▶ Task to carry out: Count all lines holding "uiEmailVerified" in the data below and say the number, nothing more.

****************

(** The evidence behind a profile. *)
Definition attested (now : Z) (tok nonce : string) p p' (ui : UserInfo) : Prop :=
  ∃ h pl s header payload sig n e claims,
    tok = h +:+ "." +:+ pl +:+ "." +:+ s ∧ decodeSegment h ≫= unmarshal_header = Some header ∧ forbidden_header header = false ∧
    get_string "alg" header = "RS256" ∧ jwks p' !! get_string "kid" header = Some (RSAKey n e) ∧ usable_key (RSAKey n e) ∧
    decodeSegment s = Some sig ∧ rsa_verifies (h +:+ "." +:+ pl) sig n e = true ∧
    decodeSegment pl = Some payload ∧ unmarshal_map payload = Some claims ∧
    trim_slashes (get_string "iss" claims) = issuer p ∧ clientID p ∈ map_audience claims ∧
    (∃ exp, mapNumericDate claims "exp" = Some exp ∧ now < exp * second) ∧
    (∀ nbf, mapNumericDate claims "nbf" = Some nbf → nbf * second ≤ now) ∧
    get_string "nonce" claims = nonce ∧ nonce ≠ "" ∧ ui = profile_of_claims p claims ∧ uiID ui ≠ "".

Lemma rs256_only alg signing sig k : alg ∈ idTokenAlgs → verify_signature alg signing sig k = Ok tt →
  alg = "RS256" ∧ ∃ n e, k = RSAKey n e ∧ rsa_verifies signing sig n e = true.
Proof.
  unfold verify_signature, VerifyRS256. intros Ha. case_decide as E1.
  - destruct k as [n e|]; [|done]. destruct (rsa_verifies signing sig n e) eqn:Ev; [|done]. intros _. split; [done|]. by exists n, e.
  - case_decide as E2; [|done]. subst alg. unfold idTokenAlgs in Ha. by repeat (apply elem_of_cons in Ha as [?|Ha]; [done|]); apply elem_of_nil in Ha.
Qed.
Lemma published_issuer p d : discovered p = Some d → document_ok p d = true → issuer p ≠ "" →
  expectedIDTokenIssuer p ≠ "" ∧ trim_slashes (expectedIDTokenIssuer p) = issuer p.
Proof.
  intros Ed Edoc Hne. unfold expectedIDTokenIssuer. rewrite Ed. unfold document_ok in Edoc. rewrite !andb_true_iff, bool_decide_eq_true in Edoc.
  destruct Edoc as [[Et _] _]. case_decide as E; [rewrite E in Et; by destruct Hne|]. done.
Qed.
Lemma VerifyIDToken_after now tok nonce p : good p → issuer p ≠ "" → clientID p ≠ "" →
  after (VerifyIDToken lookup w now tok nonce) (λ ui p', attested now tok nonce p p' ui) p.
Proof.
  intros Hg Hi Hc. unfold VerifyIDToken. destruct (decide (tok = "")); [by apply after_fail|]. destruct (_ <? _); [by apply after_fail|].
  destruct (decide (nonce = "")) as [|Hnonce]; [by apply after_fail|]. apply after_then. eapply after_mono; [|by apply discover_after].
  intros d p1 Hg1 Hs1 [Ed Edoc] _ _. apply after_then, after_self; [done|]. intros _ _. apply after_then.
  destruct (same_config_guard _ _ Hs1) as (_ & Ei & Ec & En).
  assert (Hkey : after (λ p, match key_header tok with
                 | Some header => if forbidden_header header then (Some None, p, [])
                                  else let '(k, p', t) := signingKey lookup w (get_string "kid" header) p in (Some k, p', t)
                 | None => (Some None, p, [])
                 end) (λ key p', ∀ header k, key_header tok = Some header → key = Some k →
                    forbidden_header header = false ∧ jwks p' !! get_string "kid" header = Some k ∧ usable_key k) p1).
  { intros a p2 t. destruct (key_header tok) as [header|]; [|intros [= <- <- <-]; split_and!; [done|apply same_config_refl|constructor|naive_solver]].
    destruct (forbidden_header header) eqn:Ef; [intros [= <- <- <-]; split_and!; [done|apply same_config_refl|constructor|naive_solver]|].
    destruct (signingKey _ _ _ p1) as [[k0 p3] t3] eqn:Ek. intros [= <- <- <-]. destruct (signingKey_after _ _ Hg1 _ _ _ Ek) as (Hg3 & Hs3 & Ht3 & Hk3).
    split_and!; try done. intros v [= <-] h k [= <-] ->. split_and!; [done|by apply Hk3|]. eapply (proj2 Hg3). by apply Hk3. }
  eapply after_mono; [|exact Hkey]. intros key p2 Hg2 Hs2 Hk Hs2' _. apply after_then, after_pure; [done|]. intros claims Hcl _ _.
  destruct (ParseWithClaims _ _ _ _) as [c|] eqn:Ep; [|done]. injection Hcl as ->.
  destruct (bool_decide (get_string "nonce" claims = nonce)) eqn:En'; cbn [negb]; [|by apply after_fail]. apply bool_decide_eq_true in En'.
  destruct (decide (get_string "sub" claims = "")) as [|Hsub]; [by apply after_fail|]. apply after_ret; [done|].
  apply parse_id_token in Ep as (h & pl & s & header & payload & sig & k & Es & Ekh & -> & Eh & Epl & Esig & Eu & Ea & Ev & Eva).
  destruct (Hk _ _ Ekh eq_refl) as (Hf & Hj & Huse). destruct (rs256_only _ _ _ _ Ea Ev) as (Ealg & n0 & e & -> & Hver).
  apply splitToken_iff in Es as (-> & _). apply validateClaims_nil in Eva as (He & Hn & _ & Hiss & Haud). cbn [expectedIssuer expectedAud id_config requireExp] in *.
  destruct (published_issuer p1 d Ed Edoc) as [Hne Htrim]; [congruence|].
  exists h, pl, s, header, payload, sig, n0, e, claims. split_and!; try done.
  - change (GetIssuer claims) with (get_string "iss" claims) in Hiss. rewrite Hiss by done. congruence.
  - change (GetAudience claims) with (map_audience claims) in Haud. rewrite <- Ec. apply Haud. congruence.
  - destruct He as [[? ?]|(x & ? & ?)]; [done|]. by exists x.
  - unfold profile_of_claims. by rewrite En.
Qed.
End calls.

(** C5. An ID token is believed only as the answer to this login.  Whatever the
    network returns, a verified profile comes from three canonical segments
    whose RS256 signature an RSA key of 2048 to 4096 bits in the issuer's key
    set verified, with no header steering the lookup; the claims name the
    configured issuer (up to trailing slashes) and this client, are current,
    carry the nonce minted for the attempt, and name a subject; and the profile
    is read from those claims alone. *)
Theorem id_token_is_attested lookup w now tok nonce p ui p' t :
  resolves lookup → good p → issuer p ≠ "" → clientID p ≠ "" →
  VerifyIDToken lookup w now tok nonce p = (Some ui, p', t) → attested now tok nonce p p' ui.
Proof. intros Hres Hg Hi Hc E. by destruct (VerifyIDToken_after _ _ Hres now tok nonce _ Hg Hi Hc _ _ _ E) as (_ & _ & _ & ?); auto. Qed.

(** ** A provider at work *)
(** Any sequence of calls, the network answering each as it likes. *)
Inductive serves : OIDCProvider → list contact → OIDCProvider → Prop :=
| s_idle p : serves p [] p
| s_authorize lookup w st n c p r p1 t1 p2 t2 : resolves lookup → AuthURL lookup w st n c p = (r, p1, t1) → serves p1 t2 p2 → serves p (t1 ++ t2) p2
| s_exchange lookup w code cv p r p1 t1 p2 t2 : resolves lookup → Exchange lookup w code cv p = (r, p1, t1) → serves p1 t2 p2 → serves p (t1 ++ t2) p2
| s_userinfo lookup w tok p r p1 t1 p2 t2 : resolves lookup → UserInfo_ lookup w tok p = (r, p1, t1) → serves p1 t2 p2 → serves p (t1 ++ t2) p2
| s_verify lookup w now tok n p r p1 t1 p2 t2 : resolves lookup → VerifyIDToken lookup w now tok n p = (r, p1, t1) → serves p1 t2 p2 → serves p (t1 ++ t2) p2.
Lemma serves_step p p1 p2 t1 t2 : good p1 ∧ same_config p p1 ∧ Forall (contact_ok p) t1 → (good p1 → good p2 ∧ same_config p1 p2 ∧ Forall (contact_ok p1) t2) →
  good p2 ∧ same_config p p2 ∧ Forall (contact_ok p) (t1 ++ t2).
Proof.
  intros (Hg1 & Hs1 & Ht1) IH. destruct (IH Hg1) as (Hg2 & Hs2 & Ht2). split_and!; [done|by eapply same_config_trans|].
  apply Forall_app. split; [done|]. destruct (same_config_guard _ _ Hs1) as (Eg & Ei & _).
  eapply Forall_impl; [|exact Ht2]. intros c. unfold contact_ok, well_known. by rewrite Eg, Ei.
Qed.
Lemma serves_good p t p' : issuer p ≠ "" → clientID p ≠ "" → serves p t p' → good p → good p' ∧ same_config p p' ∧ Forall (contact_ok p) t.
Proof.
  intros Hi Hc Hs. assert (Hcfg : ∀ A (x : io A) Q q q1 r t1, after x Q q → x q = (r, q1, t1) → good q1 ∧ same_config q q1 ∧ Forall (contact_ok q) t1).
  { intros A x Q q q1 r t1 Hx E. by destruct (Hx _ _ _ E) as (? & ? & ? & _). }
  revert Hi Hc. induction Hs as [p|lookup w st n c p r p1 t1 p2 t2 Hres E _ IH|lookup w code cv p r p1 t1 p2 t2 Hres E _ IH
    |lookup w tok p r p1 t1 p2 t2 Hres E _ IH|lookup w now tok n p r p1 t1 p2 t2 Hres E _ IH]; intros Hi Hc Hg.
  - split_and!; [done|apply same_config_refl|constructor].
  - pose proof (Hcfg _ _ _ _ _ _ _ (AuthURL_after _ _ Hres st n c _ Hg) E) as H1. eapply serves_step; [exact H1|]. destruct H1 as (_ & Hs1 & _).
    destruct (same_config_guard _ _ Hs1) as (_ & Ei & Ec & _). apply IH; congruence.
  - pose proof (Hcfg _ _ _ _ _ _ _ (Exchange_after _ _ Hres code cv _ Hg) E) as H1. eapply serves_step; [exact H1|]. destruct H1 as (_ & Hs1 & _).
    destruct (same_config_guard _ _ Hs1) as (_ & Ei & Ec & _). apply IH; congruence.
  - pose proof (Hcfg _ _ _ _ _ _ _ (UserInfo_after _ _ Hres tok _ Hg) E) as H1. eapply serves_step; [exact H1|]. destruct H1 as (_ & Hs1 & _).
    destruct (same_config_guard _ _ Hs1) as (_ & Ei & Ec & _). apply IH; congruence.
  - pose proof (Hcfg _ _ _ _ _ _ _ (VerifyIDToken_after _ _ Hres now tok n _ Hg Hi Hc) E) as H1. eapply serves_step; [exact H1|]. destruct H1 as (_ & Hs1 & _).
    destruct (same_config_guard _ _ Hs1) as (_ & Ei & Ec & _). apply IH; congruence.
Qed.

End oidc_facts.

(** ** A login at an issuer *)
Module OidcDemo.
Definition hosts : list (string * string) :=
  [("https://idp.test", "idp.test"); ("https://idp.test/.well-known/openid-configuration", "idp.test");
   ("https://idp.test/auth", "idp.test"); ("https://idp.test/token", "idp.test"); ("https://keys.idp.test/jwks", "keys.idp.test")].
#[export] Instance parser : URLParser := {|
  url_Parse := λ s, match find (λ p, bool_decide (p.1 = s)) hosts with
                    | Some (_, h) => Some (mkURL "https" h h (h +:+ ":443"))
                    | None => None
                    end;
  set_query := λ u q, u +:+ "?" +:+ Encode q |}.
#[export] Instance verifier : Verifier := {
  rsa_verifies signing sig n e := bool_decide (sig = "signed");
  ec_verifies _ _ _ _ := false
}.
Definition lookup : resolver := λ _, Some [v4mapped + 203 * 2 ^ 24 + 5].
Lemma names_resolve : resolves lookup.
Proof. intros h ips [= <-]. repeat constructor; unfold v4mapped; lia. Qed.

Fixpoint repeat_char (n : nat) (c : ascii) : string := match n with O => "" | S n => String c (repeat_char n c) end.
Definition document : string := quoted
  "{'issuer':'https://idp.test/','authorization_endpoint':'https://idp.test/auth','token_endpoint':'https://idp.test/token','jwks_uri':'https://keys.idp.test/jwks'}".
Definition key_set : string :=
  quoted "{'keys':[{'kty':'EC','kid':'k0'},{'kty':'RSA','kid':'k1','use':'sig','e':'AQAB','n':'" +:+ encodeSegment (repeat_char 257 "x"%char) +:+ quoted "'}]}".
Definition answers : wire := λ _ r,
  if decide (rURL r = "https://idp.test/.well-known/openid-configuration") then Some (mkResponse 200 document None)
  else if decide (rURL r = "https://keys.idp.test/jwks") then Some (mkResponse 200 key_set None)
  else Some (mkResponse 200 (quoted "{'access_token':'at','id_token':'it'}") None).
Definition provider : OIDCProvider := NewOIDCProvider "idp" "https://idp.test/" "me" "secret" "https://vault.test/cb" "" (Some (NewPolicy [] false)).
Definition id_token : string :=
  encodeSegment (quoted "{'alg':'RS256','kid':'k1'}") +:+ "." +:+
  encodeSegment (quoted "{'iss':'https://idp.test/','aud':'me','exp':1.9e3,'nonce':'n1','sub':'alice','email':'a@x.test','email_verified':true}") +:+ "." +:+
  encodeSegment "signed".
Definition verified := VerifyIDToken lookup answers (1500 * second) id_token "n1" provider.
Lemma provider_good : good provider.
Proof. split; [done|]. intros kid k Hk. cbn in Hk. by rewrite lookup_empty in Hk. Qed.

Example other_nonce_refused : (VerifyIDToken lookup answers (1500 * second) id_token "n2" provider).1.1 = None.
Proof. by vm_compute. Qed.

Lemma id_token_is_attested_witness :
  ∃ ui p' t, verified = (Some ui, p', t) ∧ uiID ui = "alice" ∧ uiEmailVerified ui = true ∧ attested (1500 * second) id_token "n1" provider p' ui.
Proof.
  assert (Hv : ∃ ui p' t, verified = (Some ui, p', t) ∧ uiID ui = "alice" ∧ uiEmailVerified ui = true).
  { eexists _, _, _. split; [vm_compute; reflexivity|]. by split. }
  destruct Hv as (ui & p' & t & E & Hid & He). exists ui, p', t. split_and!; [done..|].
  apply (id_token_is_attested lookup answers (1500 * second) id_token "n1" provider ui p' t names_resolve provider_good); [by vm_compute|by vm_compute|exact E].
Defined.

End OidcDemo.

****************

▶ Exercise solution: 2